RECORDED INFORMATION ▸

───

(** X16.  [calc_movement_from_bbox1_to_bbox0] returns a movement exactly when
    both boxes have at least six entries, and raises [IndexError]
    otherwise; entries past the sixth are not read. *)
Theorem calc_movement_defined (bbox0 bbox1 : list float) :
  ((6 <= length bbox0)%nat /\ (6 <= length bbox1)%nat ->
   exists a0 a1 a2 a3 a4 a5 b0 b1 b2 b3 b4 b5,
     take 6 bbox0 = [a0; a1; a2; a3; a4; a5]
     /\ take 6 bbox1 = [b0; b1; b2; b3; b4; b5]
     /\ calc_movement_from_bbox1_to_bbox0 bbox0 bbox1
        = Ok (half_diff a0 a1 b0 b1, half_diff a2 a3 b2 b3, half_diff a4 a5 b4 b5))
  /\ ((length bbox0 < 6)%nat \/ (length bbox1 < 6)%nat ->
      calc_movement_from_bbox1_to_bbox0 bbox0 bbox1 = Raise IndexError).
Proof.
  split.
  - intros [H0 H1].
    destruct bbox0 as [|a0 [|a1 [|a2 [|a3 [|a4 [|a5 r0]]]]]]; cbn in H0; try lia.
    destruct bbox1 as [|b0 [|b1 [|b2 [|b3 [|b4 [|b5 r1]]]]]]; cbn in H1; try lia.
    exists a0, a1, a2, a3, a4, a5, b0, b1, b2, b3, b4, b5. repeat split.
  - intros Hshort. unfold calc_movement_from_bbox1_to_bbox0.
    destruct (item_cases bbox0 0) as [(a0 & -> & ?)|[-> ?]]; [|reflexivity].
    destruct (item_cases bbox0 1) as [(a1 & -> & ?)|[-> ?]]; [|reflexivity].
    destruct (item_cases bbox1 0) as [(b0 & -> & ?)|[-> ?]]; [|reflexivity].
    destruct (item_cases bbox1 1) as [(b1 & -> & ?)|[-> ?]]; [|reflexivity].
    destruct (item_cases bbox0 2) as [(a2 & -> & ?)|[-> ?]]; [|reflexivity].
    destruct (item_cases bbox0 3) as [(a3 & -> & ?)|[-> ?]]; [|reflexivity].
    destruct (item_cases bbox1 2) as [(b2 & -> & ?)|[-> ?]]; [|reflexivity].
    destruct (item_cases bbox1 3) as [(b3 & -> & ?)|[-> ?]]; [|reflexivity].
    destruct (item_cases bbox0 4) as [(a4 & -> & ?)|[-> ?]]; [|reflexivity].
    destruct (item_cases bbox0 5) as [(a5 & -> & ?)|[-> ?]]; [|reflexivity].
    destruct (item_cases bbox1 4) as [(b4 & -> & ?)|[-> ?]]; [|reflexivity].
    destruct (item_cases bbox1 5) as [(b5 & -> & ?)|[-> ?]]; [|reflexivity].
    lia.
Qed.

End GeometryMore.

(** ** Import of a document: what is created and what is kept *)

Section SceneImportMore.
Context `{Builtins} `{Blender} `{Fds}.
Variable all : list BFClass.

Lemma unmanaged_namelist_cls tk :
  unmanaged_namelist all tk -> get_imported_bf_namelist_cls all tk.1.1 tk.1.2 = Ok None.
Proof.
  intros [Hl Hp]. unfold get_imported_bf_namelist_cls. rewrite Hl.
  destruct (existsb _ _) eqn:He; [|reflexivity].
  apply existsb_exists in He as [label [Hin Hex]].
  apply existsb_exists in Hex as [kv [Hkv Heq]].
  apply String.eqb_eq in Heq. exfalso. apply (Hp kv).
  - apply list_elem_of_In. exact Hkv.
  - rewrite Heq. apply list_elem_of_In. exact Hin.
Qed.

───

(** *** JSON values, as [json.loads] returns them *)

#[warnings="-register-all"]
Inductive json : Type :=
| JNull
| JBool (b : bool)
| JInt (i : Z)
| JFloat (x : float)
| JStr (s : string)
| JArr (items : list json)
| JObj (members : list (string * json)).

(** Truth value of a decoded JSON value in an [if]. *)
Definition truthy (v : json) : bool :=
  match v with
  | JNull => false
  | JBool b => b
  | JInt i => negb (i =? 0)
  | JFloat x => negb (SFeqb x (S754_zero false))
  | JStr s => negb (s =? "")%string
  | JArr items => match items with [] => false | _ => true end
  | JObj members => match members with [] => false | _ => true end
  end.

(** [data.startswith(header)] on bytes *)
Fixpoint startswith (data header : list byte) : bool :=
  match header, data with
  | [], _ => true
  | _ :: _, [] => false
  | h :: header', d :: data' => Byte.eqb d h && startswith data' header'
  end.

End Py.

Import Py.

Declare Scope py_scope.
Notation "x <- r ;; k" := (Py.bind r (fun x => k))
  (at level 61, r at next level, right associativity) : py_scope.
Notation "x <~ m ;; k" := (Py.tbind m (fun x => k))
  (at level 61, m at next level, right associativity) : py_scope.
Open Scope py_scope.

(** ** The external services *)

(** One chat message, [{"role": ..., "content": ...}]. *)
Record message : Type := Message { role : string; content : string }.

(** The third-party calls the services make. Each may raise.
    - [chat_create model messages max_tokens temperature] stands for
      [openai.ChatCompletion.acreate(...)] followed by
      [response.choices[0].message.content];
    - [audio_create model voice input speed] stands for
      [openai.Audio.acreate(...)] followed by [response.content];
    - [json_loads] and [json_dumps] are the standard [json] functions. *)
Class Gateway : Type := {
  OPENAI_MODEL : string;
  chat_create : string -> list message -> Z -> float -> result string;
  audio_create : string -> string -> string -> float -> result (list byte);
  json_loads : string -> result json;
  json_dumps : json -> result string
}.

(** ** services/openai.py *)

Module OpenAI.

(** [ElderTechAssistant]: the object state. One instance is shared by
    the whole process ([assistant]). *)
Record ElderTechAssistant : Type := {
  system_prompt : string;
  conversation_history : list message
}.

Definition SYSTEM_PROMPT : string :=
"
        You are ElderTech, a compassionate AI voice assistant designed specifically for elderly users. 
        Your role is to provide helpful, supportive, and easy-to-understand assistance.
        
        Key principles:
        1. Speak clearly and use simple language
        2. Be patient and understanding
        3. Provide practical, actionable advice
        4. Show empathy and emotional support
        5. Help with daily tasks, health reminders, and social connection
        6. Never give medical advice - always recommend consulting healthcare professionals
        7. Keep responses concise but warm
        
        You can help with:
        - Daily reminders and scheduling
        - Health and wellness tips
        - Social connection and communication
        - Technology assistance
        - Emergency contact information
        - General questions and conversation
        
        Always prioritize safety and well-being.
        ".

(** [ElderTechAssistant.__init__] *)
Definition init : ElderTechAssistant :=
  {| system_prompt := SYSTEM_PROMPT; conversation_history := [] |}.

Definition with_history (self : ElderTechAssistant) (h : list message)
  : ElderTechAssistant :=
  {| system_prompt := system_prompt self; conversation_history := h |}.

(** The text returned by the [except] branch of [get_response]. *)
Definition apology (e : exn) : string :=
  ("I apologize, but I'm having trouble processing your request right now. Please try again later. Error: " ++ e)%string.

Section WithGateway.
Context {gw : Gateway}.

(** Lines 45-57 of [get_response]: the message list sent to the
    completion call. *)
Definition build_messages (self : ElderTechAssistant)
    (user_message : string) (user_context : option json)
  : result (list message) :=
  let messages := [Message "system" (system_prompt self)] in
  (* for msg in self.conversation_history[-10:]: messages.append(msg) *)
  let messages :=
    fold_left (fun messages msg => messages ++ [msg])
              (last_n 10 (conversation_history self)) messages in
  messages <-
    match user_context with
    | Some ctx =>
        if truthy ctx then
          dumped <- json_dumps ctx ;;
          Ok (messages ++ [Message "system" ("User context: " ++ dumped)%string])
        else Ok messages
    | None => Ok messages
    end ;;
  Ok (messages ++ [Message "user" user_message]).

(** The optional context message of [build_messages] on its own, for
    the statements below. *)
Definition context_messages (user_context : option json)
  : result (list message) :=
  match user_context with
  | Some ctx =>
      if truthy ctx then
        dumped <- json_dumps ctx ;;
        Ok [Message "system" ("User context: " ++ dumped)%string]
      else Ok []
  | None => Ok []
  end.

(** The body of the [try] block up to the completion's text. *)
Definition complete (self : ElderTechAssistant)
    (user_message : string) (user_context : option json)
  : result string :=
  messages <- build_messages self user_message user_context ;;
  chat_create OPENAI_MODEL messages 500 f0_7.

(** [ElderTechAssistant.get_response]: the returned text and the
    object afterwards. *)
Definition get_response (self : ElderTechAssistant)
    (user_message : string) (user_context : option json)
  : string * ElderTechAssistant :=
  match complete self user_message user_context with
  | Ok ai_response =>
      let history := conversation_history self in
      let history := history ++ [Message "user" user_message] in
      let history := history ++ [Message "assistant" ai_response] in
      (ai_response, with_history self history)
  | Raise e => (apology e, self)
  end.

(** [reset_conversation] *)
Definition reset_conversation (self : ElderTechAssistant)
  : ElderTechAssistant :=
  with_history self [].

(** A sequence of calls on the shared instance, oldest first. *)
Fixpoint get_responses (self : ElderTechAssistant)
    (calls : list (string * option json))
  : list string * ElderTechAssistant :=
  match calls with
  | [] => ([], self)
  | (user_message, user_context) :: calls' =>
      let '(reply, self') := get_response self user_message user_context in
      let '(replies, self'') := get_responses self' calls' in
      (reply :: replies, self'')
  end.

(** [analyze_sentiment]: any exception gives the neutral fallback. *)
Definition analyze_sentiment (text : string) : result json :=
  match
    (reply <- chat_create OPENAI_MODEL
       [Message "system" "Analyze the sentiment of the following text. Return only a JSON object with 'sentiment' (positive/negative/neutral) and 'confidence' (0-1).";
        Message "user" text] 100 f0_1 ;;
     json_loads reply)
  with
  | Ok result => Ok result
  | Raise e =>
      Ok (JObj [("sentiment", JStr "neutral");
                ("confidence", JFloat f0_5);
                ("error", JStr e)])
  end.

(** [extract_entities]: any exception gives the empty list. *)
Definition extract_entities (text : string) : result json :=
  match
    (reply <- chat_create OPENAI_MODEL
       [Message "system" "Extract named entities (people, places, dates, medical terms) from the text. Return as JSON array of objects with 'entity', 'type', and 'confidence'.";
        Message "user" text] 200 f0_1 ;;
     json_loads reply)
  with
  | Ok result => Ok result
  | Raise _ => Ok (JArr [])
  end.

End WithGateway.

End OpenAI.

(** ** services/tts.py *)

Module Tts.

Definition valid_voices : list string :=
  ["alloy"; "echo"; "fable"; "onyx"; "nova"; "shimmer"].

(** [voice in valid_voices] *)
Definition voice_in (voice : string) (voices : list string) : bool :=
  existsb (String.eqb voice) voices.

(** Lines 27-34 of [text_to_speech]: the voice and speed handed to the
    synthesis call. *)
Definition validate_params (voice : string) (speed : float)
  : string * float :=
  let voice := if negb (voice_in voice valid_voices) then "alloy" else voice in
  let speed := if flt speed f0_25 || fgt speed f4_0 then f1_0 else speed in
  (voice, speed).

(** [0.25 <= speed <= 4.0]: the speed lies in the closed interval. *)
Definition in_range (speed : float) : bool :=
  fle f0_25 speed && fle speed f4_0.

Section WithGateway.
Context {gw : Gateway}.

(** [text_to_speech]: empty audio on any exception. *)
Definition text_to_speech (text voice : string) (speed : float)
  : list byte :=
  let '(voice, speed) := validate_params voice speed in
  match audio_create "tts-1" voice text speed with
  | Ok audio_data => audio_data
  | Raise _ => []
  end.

───

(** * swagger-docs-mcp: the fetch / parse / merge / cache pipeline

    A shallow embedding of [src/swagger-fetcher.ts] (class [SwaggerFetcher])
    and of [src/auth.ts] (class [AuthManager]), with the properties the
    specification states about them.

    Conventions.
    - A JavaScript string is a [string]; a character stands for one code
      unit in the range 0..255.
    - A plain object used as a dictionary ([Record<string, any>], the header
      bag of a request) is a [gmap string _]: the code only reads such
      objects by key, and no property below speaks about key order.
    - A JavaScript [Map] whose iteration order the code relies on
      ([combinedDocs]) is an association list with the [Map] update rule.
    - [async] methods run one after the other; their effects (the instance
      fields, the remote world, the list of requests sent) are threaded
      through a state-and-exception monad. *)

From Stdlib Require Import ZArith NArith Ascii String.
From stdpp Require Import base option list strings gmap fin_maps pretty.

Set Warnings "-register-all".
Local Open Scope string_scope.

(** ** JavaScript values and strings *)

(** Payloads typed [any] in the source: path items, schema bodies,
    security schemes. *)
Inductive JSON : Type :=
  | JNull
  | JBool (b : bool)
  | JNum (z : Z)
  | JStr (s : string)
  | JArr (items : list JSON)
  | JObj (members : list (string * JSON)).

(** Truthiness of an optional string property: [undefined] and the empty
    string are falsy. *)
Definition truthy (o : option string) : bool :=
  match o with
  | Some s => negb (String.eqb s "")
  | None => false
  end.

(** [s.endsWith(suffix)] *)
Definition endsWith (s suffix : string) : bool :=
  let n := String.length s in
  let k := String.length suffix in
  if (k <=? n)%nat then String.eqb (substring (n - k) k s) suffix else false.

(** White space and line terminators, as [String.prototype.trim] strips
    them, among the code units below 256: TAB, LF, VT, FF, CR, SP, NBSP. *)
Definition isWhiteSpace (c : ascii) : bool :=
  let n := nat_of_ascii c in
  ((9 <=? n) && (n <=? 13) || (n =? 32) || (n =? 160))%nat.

───

WHAT THE TASK ASKS ▸ The expected output is exactly the lines of the listing above between the line holding "Open Scope py_scope." and the line holding "OPENAI_MODEL : string;", inclusive.

OUTPUT OF THE TASK ▸
Open Scope py_scope.

(** ** The external services *)

(** One chat message, [{"role": ..., "content": ...}]. *)
Record message : Type := Message { role : string; content : string }.

(** The third-party calls the services make. Each may raise.
    - [chat_create model messages max_tokens temperature] stands for
      [openai.ChatCompletion.acreate(...)] followed by
      [response.choices[0].message.content];
    - [audio_create model voice input speed] stands for
      [openai.Audio.acreate(...)] followed by [response.content];
    - [json_loads] and [json_dumps] are the standard [json] functions. *)
Class Gateway : Type := {
  OPENAI_MODEL : string;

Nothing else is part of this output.